#### Exercise directions:
Reproduce, exactly and in full, only the lines below from the one containing "(** [l.map(f)] where" through the one containing "Some (JString content))])".

#### Data for this task:
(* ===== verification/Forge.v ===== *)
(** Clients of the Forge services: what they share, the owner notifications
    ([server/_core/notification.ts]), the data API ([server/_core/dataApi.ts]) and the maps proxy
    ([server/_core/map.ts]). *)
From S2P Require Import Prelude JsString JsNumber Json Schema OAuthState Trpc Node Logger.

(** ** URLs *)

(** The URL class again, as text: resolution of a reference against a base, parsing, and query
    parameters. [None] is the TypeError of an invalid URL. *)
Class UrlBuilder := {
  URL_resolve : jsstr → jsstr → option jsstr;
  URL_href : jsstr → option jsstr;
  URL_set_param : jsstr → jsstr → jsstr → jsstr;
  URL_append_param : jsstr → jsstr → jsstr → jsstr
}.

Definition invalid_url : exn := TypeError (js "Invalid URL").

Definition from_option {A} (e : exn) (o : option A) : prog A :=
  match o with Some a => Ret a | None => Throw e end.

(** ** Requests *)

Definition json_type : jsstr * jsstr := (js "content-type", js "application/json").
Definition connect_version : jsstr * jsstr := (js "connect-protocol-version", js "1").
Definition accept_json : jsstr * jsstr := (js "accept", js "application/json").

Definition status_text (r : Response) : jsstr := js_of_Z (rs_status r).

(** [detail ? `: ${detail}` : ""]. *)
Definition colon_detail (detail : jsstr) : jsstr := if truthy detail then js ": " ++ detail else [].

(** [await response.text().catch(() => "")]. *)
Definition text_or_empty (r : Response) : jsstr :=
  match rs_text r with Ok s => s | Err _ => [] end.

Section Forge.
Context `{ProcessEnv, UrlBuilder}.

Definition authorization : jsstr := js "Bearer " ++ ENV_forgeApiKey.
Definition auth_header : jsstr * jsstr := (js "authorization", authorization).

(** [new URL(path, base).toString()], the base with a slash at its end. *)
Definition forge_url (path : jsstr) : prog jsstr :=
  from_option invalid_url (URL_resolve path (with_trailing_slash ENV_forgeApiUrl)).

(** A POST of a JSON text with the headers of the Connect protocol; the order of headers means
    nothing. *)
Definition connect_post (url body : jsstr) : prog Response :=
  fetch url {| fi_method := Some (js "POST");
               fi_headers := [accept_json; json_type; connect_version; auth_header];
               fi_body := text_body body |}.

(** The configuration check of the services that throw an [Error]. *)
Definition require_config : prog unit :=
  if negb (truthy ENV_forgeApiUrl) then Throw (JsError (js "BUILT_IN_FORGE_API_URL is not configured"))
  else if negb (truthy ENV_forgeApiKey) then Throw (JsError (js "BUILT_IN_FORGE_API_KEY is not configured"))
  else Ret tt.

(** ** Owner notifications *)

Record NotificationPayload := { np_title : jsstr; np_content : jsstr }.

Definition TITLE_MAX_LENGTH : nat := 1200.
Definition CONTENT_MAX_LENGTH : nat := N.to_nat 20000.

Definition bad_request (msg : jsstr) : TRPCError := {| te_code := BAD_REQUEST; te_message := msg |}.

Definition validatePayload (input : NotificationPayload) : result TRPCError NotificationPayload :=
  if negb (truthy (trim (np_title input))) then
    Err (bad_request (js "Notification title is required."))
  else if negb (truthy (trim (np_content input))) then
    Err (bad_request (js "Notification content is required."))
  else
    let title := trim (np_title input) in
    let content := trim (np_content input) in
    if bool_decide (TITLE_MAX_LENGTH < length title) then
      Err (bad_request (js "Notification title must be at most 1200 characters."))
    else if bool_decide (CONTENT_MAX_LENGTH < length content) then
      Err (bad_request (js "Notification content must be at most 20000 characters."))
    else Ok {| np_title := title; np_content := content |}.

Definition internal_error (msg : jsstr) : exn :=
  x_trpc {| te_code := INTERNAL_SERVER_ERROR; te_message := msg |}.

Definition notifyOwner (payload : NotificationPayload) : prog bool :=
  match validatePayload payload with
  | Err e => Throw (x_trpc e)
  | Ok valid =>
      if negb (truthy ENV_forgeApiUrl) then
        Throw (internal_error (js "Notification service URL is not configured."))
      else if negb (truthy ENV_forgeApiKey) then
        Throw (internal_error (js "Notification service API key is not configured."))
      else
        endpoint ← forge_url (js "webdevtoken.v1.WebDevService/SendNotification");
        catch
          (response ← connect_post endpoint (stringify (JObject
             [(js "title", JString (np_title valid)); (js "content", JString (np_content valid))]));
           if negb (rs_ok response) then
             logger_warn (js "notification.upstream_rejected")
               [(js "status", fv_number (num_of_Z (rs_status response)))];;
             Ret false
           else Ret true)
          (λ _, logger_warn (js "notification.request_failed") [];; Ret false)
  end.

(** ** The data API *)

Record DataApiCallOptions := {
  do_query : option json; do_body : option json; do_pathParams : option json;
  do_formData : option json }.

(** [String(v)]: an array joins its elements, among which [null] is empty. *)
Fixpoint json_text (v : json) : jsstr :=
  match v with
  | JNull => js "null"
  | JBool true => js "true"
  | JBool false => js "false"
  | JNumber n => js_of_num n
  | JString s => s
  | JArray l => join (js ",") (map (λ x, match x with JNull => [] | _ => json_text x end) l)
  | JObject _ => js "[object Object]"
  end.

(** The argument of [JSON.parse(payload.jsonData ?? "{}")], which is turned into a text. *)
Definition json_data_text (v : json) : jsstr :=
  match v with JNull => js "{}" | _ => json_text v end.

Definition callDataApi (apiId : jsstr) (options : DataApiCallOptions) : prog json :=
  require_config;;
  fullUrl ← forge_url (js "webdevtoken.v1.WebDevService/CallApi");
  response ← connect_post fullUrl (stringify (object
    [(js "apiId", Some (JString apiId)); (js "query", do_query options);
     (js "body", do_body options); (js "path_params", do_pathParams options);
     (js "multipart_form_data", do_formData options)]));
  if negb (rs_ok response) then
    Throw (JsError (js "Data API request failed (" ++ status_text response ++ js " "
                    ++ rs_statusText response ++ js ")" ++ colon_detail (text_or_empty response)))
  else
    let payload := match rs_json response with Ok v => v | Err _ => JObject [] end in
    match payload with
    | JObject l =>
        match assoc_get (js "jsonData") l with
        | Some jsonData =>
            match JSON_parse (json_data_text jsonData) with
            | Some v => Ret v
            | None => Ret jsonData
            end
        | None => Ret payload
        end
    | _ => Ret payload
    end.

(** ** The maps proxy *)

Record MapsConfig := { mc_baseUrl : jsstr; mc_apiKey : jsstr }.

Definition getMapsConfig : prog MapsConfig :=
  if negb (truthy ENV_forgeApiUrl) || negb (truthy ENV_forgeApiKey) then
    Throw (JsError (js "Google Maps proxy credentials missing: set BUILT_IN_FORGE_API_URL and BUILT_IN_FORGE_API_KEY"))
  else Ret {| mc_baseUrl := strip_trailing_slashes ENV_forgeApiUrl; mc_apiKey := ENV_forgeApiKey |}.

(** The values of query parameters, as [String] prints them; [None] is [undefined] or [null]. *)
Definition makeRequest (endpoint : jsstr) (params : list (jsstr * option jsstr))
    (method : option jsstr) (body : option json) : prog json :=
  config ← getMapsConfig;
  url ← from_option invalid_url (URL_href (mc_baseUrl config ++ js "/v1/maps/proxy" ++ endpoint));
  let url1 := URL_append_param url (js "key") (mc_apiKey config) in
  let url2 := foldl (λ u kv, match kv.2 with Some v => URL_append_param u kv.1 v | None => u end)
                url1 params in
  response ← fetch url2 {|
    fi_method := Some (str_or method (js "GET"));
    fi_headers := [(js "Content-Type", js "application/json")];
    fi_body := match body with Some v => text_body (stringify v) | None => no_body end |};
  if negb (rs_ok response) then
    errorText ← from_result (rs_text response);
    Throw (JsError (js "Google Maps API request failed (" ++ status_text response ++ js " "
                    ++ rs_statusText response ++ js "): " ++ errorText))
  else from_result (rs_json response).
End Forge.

---

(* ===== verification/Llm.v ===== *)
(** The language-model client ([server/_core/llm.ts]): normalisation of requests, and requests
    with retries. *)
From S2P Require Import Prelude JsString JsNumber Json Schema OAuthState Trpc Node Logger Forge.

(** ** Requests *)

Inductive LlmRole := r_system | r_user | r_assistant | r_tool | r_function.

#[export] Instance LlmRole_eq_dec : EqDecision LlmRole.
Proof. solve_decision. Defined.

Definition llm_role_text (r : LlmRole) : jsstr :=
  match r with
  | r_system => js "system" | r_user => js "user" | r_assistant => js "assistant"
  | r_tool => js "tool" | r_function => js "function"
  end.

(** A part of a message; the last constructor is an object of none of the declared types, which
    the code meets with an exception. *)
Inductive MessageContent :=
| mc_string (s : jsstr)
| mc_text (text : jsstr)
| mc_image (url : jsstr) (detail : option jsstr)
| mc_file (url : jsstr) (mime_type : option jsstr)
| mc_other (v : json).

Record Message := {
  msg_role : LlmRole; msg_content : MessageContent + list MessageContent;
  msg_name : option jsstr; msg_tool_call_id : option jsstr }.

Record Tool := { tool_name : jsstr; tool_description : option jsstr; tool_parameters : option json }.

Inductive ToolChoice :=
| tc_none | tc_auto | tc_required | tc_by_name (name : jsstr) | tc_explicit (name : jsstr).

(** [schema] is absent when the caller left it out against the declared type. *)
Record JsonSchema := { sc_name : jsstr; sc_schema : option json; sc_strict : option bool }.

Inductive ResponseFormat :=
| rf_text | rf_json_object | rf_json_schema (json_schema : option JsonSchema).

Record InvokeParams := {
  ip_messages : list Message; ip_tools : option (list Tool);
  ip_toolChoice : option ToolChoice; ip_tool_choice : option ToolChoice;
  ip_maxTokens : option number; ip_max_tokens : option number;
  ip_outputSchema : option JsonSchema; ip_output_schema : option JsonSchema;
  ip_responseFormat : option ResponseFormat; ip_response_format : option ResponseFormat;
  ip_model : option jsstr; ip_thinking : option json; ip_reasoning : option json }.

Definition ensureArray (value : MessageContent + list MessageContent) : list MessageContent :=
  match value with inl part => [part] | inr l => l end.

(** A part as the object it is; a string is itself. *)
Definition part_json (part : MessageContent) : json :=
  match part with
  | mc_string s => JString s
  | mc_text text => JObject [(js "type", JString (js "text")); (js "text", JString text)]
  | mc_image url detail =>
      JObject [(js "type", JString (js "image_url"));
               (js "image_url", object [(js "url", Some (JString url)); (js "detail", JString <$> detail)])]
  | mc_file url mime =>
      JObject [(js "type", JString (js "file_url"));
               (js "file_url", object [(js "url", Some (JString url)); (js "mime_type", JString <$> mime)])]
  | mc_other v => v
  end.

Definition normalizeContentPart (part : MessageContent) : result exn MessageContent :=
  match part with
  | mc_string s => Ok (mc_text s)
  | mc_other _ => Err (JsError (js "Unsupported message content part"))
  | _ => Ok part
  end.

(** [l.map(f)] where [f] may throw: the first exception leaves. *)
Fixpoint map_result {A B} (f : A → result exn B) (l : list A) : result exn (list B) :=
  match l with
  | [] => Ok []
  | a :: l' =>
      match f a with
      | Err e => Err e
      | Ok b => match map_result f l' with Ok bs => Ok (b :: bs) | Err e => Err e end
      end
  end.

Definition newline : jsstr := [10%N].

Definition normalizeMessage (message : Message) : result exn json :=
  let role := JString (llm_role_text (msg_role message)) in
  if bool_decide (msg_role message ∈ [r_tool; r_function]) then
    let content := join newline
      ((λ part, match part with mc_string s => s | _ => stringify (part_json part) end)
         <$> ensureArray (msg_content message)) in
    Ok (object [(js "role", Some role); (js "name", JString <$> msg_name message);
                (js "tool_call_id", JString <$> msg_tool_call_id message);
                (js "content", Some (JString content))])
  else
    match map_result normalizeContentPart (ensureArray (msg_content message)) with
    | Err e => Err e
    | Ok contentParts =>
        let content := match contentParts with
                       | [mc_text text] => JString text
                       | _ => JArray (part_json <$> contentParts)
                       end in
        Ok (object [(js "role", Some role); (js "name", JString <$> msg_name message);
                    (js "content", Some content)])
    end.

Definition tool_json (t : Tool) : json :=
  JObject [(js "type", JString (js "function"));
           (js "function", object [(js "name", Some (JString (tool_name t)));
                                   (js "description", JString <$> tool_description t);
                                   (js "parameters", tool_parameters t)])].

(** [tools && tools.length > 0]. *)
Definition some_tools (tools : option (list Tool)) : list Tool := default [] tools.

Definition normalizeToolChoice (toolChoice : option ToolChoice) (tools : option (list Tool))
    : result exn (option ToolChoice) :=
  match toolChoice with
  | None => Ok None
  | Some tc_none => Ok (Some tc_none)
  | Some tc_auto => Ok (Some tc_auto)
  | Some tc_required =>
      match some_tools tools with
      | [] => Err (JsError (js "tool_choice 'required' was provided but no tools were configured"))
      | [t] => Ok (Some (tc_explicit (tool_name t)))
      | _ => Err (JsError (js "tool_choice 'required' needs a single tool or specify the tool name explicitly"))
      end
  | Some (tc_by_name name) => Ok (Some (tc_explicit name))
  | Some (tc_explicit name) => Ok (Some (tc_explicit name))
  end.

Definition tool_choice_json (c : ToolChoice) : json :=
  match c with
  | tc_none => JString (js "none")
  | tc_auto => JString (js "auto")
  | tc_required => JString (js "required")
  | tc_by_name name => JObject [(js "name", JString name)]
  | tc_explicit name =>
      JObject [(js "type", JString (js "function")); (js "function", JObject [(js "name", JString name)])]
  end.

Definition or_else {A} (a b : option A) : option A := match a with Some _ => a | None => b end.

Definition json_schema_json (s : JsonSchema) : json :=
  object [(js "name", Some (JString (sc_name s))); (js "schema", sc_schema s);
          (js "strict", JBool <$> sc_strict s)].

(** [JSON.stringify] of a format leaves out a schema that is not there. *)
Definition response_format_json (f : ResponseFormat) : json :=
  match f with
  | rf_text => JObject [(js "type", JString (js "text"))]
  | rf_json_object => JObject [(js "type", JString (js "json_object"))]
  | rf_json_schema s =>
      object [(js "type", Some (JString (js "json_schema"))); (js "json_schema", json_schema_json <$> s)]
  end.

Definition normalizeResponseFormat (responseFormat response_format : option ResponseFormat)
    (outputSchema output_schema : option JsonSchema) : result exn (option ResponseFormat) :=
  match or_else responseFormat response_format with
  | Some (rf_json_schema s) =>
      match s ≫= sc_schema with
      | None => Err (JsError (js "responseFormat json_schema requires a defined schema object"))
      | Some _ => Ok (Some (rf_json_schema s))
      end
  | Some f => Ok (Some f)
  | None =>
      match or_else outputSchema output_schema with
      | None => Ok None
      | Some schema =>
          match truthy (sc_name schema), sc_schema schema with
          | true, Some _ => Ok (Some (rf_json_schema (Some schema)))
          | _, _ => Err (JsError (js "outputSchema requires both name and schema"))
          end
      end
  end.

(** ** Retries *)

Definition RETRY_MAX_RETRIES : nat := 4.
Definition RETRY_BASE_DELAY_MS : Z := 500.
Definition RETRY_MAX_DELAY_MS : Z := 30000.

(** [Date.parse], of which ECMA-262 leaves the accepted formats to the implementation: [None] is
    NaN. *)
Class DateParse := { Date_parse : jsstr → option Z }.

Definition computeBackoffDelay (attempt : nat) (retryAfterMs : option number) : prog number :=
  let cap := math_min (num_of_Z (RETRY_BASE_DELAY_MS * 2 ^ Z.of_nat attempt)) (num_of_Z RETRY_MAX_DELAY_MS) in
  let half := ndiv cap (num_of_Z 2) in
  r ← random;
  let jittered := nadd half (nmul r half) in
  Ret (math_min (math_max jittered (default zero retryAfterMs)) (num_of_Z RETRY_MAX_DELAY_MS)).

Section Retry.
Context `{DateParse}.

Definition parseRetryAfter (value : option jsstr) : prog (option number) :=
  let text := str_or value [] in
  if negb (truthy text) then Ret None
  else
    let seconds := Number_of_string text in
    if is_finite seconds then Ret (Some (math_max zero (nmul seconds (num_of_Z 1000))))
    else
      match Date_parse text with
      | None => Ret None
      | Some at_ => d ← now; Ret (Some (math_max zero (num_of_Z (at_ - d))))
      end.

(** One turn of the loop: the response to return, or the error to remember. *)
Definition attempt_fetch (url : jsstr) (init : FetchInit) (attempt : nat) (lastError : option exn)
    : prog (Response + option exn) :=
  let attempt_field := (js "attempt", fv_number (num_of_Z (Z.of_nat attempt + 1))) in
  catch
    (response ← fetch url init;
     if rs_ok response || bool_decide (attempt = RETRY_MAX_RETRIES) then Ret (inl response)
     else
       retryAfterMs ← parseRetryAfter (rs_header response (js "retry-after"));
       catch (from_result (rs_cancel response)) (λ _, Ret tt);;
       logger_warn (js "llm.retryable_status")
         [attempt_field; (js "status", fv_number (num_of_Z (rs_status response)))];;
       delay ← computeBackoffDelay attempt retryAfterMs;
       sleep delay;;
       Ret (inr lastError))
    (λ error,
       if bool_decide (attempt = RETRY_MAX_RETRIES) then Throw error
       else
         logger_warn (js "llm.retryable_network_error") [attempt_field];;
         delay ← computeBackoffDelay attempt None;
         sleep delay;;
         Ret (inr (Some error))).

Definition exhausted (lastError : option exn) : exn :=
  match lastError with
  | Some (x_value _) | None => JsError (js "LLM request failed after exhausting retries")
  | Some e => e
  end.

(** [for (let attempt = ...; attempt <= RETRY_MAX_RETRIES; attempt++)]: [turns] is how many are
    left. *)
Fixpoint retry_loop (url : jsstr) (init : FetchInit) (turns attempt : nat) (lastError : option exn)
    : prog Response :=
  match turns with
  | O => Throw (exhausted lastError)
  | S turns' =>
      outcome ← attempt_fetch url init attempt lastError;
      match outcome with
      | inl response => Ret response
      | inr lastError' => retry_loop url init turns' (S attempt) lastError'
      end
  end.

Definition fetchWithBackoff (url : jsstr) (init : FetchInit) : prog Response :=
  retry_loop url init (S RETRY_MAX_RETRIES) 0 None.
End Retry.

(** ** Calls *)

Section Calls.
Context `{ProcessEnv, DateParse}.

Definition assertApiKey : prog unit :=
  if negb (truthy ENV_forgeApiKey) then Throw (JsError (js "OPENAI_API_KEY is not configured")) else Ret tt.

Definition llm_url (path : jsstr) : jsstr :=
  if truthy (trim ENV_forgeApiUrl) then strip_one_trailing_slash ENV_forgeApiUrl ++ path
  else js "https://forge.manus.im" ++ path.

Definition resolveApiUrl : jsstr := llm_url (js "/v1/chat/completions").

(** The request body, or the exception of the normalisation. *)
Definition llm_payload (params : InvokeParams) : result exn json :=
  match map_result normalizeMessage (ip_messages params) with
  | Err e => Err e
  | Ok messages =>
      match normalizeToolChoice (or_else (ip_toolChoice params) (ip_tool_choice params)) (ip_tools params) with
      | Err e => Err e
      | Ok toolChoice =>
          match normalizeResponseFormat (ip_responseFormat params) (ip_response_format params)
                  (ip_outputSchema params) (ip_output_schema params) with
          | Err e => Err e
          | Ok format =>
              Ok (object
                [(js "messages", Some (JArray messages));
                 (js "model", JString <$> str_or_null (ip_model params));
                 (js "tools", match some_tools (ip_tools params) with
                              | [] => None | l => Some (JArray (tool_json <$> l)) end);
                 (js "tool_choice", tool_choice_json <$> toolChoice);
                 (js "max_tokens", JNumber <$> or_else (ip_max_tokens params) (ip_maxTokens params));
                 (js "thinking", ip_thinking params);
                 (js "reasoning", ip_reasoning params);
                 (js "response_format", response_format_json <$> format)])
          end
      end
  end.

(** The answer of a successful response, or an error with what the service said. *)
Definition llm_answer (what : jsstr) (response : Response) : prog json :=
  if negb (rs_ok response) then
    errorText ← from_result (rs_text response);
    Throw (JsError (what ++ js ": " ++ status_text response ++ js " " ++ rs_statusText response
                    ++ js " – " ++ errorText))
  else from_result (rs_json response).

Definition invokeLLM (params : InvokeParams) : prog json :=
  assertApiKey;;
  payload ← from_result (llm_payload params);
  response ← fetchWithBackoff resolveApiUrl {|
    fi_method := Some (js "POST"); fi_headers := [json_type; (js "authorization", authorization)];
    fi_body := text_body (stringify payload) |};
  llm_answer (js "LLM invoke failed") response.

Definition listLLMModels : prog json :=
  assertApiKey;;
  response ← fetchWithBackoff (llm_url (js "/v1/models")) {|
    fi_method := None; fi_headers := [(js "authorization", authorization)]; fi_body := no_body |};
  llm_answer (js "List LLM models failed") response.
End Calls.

#### Written solution:
(** [l.map(f)] where [f] may throw: the first exception leaves. *)
Fixpoint map_result {A B} (f : A → result exn B) (l : list A) : result exn (list B) :=
  match l with
  | [] => Ok []
  | a :: l' =>
      match f a with
      | Err e => Err e
      | Ok b => match map_result f l' with Ok bs => Ok (b :: bs) | Err e => Err e end
      end
  end.

Definition newline : jsstr := [10%N].

Definition normalizeMessage (message : Message) : result exn json :=
  let role := JString (llm_role_text (msg_role message)) in
  if bool_decide (msg_role message ∈ [r_tool; r_function]) then
    let content := join newline
      ((λ part, match part with mc_string s => s | _ => stringify (part_json part) end)
         <$> ensureArray (msg_content message)) in
    Ok (object [(js "role", Some role); (js "name", JString <$> msg_name message);
                (js "tool_call_id", JString <$> msg_tool_call_id message);
                (js "content", Some (JString content))])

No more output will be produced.